# 1. Grouping Categories

Grouping categories in categorical feature engineering involves combining multiple less frequent or semantically similar categories into a single, broader category. This is done to simplify the feature, reduce dimensionality, and potentially improve the performance and interpretability of machine learning models.

Why Group Categories?

1. Reduce Dimensionality: Categorical features with a large number of unique categories (high cardinality) can lead to a high-dimensional feature space after one-hot encoding. This can cause issues like the curse of dimensionality, making models more complex, prone to overfitting, and slower to train. Grouping reduces the number of distinct categories.
2. Handle Infrequent Categories: Categories with very few occurrences might not provide enough information for the model to learn reliable patterns. They can also be more susceptible to noise in the data. Grouping these infrequent categories into a common "Other" or "Rare" category can make the model more robust.
3. Capture Semantic Similarity: Sometimes, different categories might represent conceptually similar things. Combining them can create a more meaningful and general feature. For example, different shades of blue in clothing color might be grouped into a single "Blue" category if the distinction between shades is not crucial for the prediction task.
4. Improve Model Generalization: By reducing the number of categories, especially for infrequent ones, the model might generalize better to unseen data.

How to Group Categories:

Identify Categories to Group:

1. Frequency-Based: Analyze the frequency distribution of the categories. Categories with counts below a certain threshold can be grouped.
2. Domain Knowledge: Use your understanding of the domain to identify categories that are similar in meaning or impact.
3. Impact on Target Variable: Analyze how different categories relate to the target variable. Categories with similar patterns or average target values might be candidates for grouping.
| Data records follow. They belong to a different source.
(* ===== verification/InputConfig.v ===== *)
(** The digital inputs and outputs of a configuration, and that a change of a
    configured input reaches the cloud (DioScan.v). *)

From stdpp Require Import pretty.
From S2P Require Import Prelude CMem CStr Device DioScan Serial Xml Cells CellRules ParseKnx ParsePanels ParseMisc.

Local Open Scope string_scope.
Local Open Scope list_scope.
Local Open Scope Z_scope.

(** The structure the scan works on. *)
Definition di_of (d : DioCfg) : DiDev_t :=
  DiDev (default "" (el_pPrimaryKey (io_el d))) (io_eLevel d) (io_dataPoint d) 0 (io_status d) (io_retryNum d) (io_retryCnt d).

(** What the parsers keep of the structure they start with. *)
Record dio_ok (d0 d : DioCfg) : Prop := {
  io_level : io_eLevel d = 0 \/ io_eLevel d = 1;
  io_dp : 0 <= io_dataPoint d < 256;
  io_chan : 0 <= io_channel d < 256;
  io_same : io_status d = io_status d0 /\ io_retryNum d = io_retryNum d0 /\ io_retryCnt d = io_retryCnt d0
}.

Section Rounds.
Context `{LibXml} (g_Mac : string) (d0 : DioCfg).
Local Notation ok := (fun _ : stop => True).
Variable l0 : list DioCfg.
Implicit Types (l : loc DioCfg) (s : pst DioCfg).

Definition oinv s : Prop := exists ds, p_list s = l0 ++ ds /\ Forall (dio_ok d0) ds.
Definition orinv l s : Prop := dio_ok d0 (l_dev l) /\ oinv s.
Local Notation keeps := (keeps ok orinv).

Lemma orinv_el l s g : orinv l s -> orinv (map_el g l) s.
Proof. intros [[] Hs]. split; [|exact Hs]. by split. Qed.
Lemma orinv_dev l s g : (forall d, dio_ok d0 d -> dio_ok d0 (g d)) -> orinv l s -> orinv (map_dev g l) s.
Proof. intros Hg [Hd Hs]. split; [by apply Hg|exact Hs]. Qed.

(** The handlers of the element do not touch the rest. *)
Lemma ok_text dst fail : keeps (element_text dst fail).
Proof.
  intros x l s Hl. apply pwp_bind, pwp_content; [done|]. intros [t|]; [|exact Hl]. apply pwp_bind, pwp_pcalloc. intros [] h.
  - apply pwp_ret, orinv_el, Hl.
  - apply pwp_end_round; [done..|]. by apply orinv_el.
Qed.
Lemma ok_product fail : keeps (ProductID fail (set_el_bMaster true)).
Proof.
  intros x l s Hl. apply pwp_bind, pwp_content; [done|]. intros [t|]; [|exact Hl]. apply pwp_bind, pwp_pcalloc. intros [] h.
  - apply pwp_ret, orinv_el, Hl.
  - apply pwp_end_round; [done..|]. by apply orinv_el.
Qed.
Lemma ok_key : keeps LocalKey.
Proof. intros x l s Hl. apply pwp_bind, pwp_content; [done|]. intros [t|]; exact Hl. Qed.
Lemma ok_foreign : keeps (ForeignKey Retry Retry).
Proof.
  intros x l s Hl. apply pwp_bind, pwp_content; [done|]. intros [t|]; [|exact Hl].
  apply pwp_bind, pwp_pcalloc. intros [] h; apply pwp_ret; by apply orinv_el.
Qed.
Lemma ok_foreignType : keeps (ForeignType Exit None).
Proof.
  intros x l s Hl. apply pwp_bind, pwp_content; [done|]. intros [t|]; [|done].
  destruct (foreign_of t); apply pwp_ret; [by apply orinv_el|exact Hl].
Qed.
Lemma ok_number set : (forall v d, dio_ok d0 d -> dio_ok d0 (set v d)) -> keeps (number_child false set).
Proof.
  intros Hset x l s Hl. apply pwp_bind, pwp_content; [done|]. intros [t|]; [|exact Hl]. apply pwp_bind. unfold store_number.
  destruct (strtol_errno t) as [v e]. rewrite andb_false_r. apply pwp_ret, pwp_ret, orinv_dev; auto.
Qed.
Lemma ok_level v d : v = 0 \/ v = 1 -> dio_ok d0 d -> dio_ok d0 (set_io_eLevel v d).
Proof. intros Hv []. by split. Qed.
Lemma ok_Trigger : keeps Trigger.
Proof.
  intros x l s Hl. apply pwp_bind, pwp_content; [done|]. intros [t|]; [|done]. apply pwp_ret.
  destruct (starts "low" t); [|destruct (starts "high" t); [|exact Hl]]; (apply orinv_dev; [|exact Hl]); intros d; apply ok_level; [by left|by right].
Qed.
Lemma ok_Output : keeps Output.
Proof.
  intros x l s Hl. apply pwp_bind, pwp_content; [done|]. intros [t|]; [|exact Hl]. apply pwp_ret.
  destruct (starts "open" t); [|destruct (starts "close" t); [|exact Hl]]; (apply orinv_dev; [|exact Hl]); intros d; apply ok_level; [by left|by right].
Qed.

Lemma ok_round own : Forall (fun t => keeps t.2) own -> keeps (dio_round own).
Proof.
  intros Ho. unfold dio_round. repeat apply keeps_both; apply keeps_tags; repeat apply Forall_app_2;
    repeat first [exact Ho | apply Forall_nil_2 | apply Forall_cons_2]; cbn [snd];
    first [apply ok_text | apply ok_product | apply ok_key | apply ok_foreign | apply ok_foreignType | apply ok_number].
  intros v d []. split; try done. apply u8_range.
Qed.

Lemma ok_cell h x k s : dio_ok d0 d0 -> keeps h -> oinv s -> pwp ok (dio_cell g_Mac d0 h x k) (fun _ => oinv) s.
Proof.
  intros Hd Hh Hs. apply pwp_bind, pwp_pcalloc. intros [] h0; [|exact Hs]. cbn [negb]. apply pwp_bind. eapply pwp_conseq.
  { apply (pwp_while_nodes ok I orinv); [exact Hh|]. split; [exact Hd|exact Hs]. }
  intros l s1 Hl. apply pwp_bind. eapply (pwp_conseq _ _ (fun r s => orinv r.2 s)).
  { destruct (l_pkey l) as [t|]; [|exact Hl]. apply pwp_bind, pwp_pcalloc. intros [] h1; apply pwp_ret; by apply orinv_el. }
  intros [kept l'] s2 Hl'. simpl in Hl'. destruct kept; cbn [negb]; cbv iota; [|apply Hl']. apply pwp_bind. eapply (pwp_conseq _ _ orinv).
  { destruct (el_bMaster _); [|exact Hl']. unfold put_foreign. destruct (l_fkey l'); [|exact Hl'].
    destruct (pForeignKey _); [|done]. apply pwp_ret. by apply orinv_el. }
  intros l'' s3 [Hd' (ds & E & Hds)]. apply pwp_bind, pwp_ret. exists (ds ++ [l_dev l'']). simpl. rewrite E, <- app_assoc.
  split; [done|]. apply Forall_app_2; [done|]. by constructor.
Qed.
Lemma ok_parse h path xpath s :
  dio_ok d0 d0 -> keeps h -> oinv s -> pwp ok (parse_keyed path xpath (dio_cell g_Mac d0 h)) (fun _ => oinv) s.
Proof.
  intros Hd Hh Hs. unfold parse_keyed. destruct path as [p|]; [|done]. destruct (xmlReadFile p) as [d|]; [|done].
  destruct (XmlGetNode d xpath) as [l|]; [|done]. apply pwp_bind. generalize ((None, None) : keys). revert s Hs.
  induction l as [|x l IH]; intros s Hs k; [done|]. cbn [for_cells]. apply pwp_bind.
  eapply pwp_conseq; [by apply ok_cell|]. intros k' s' Hs'. by apply IH.
Qed.
End Rounds.

Lemma di_cfg_ok `{LibXml} g_Mac path (s s' : pst DioCfg) r :
  ParseDiCfg g_Mac path s = Got r s' -> oinv Di0 (p_list s) s'.
Proof.
  intros E. assert (pwp (fun _ => True) (ParseDiCfg g_Mac path) (fun _ => oinv Di0 (p_list s)) s) as Hp.
  { apply ok_parse.
    - split; [by left|cbn; lia..|done].
    - apply ok_round. apply Forall_cons_2; [apply ok_Trigger|]. apply Forall_cons_2; [|apply Forall_nil_2].
      apply ok_number. intros v d []. split; try done. apply u8_range.
    - exists []. by rewrite app_nil_r. }
  unfold pwp in Hp. by rewrite E in Hp.
Qed.


Definition input_sample : list (string * list (string * list xnode)) :=
  let leaf name t := XNode true name None [] [XNode false "text" (Some t) [] []] in
  [("cfg.xml", [("/Device/DI/Cell", [XNode true "Cell" None [] [leaf "PrimaryKey" "1"; leaf "Channel" "2"; leaf "Trigger" "high"; leaf "DataPoint" "1"]])])].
Determine the New Group(s):

1. "Other" or "Rare" Category: A common approach is to group all infrequent categories into a single "Other" or "Rare" category.
2. Semantic Grouping: Combine categories based on their meaning (e.g., different types of pants like "Track Pants," "Lounge Shorts," "Freck Panty" might be grouped into a broader "Pants & Shorts" category, although the image suggests these are already somewhat distinct categories).
3. Data-Driven Grouping: Use techniques like clustering based on the relationship of categories with the target variable.
4. Implement the Grouping: Use programming techniques (like conditional statements or dictionary mapping in Python) to replace the original categories with the new, grouped categories.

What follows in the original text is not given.